(Source records)
+++++

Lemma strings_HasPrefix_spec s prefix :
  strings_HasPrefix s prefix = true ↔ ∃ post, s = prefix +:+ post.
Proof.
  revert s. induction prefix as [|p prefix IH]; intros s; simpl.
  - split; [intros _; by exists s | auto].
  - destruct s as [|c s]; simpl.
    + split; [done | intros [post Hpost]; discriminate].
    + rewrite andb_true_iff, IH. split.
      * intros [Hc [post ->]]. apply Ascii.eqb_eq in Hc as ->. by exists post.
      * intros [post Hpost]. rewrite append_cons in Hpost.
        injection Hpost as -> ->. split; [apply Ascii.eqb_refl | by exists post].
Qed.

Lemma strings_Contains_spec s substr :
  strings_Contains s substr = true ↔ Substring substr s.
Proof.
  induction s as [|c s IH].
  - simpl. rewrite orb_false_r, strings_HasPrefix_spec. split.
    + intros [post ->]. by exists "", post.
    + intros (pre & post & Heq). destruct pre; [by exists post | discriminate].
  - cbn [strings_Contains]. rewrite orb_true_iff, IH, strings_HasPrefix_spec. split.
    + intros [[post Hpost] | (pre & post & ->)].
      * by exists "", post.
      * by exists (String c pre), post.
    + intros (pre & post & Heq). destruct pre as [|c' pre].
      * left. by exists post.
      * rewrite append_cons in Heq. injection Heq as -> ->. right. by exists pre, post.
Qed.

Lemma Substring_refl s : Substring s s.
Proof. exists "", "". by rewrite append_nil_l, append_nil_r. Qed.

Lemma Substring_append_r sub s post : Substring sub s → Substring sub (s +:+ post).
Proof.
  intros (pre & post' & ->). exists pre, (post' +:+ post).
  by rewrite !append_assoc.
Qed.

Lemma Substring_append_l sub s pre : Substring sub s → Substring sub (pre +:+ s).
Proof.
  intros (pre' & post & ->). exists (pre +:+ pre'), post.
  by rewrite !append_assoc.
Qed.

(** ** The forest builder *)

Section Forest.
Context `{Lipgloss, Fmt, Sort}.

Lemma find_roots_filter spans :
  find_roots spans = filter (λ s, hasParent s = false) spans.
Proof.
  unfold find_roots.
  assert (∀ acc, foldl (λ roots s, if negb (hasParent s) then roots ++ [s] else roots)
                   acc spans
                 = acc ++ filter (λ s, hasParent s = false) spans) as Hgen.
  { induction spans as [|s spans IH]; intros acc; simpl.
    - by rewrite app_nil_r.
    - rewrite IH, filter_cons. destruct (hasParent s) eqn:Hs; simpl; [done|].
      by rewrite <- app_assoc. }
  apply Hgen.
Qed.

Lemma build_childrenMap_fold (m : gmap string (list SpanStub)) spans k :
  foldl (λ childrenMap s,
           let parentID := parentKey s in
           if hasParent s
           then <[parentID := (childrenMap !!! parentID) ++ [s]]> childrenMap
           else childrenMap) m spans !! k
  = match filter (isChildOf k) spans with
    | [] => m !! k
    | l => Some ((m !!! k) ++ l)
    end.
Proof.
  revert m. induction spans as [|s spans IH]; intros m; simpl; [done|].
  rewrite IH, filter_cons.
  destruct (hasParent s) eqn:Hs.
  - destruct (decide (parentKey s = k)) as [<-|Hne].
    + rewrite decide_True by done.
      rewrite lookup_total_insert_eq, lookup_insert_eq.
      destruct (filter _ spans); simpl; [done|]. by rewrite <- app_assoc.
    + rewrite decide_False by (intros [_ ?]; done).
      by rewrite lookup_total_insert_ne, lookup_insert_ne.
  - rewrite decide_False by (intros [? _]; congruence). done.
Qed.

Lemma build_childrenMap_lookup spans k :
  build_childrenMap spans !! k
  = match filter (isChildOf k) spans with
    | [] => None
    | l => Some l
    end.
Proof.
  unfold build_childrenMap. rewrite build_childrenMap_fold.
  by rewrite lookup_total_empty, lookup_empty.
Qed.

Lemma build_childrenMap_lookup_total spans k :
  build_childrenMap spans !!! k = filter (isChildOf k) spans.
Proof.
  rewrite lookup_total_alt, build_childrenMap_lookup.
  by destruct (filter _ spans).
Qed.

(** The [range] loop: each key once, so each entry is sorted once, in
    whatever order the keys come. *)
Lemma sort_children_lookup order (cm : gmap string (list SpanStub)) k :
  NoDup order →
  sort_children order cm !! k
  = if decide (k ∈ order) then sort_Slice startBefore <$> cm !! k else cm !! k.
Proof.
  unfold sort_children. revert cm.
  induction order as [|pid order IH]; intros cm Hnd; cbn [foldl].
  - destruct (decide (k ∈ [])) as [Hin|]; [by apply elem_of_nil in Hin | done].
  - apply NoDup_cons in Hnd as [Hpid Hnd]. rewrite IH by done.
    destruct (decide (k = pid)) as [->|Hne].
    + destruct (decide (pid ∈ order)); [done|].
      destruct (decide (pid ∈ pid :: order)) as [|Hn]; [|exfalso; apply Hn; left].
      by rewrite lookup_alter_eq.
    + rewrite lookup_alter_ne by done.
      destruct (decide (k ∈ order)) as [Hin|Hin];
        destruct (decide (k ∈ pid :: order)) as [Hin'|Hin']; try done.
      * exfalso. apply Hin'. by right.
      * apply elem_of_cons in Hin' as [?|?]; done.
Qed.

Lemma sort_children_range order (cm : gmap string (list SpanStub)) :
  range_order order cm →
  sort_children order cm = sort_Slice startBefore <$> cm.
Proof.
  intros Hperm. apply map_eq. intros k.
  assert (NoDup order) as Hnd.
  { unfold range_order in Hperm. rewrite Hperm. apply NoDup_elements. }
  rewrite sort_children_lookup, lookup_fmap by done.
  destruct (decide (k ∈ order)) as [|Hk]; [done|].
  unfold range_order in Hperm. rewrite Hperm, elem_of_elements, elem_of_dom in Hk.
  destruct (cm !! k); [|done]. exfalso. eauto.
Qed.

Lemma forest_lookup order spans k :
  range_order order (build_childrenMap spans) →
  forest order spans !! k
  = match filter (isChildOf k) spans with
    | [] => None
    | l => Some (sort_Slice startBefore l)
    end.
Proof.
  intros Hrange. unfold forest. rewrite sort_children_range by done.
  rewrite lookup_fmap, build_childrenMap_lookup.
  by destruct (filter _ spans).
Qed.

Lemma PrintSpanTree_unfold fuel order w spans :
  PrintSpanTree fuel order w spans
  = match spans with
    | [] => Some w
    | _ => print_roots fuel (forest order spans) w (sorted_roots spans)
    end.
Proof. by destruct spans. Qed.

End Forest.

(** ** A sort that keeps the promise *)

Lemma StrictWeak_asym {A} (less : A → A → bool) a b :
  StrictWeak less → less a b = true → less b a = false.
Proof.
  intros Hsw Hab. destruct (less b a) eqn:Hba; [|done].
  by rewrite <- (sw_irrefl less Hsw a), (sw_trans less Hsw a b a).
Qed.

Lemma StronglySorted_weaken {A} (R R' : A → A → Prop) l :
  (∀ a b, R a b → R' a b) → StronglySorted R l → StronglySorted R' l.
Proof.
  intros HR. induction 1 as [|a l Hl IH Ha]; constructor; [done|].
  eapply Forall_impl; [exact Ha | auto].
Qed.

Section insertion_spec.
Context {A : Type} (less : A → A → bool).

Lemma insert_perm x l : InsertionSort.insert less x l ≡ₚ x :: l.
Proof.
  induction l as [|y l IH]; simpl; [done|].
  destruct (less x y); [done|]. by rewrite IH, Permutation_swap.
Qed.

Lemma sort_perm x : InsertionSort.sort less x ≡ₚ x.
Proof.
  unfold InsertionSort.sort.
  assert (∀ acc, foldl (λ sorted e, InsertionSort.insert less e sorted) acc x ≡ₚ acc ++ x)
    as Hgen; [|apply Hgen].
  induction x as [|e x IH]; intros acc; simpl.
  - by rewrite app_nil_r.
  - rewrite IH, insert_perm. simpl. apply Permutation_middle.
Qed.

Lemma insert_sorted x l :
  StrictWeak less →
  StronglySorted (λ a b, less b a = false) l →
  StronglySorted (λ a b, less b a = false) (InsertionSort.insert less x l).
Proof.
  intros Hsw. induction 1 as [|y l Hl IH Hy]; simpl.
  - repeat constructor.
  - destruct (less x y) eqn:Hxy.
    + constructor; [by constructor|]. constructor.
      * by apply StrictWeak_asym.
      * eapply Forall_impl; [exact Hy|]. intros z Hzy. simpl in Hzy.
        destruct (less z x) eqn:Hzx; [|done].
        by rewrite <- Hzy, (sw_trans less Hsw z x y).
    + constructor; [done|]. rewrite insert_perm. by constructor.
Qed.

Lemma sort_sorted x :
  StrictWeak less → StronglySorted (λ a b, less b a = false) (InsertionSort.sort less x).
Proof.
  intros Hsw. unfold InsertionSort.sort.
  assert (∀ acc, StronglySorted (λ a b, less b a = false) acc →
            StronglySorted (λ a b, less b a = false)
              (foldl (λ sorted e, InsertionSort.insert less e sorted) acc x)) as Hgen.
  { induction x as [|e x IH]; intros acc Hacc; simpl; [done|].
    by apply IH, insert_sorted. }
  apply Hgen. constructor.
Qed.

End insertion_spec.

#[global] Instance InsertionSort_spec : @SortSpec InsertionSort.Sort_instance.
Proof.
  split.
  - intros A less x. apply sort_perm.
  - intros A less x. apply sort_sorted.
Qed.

+++++

→ **About this exercise**:
In the data above, retype exactly and only the lines between the one holding "Lemma strings_Contains_spec s" and the one holding "spans) as Hgen.", inclusive.

→ **Output for this exercise**:
Lemma strings_Contains_spec s substr :
  strings_Contains s substr = true ↔ Substring substr s.
Proof.
  induction s as [|c s IH].
  - simpl. rewrite orb_false_r, strings_HasPrefix_spec. split.
    + intros [post ->]. by exists "", post.
    + intros (pre & post & Heq). destruct pre; [by exists post | discriminate].
  - cbn [strings_Contains]. rewrite orb_true_iff, IH, strings_HasPrefix_spec. split.
    + intros [[post Hpost] | (pre & post & ->)].
      * by exists "", post.
      * by exists (String c pre), post.
    + intros (pre & post & Heq). destruct pre as [|c' pre].
      * left. by exists post.
      * rewrite append_cons in Heq. injection Heq as -> ->. right. by exists pre, post.
Qed.

Lemma Substring_refl s : Substring s s.
Proof. exists "", "". by rewrite append_nil_l, append_nil_r. Qed.

Lemma Substring_append_r sub s post : Substring sub s → Substring sub (s +:+ post).
Proof.
  intros (pre & post' & ->). exists pre, (post' +:+ post).
  by rewrite !append_assoc.
Qed.

Lemma Substring_append_l sub s pre : Substring sub s → Substring sub (pre +:+ s).
Proof.
  intros (pre' & post & ->). exists (pre +:+ pre'), post.
  by rewrite !append_assoc.
Qed.

(** ** The forest builder *)

Section Forest.
Context `{Lipgloss, Fmt, Sort}.

Lemma find_roots_filter spans :
  find_roots spans = filter (λ s, hasParent s = false) spans.
Proof.
  unfold find_roots.
  assert (∀ acc, foldl (λ roots s, if negb (hasParent s) then roots ++ [s] else roots)
                   acc spans
                 = acc ++ filter (λ s, hasParent s = false) spans) as Hgen.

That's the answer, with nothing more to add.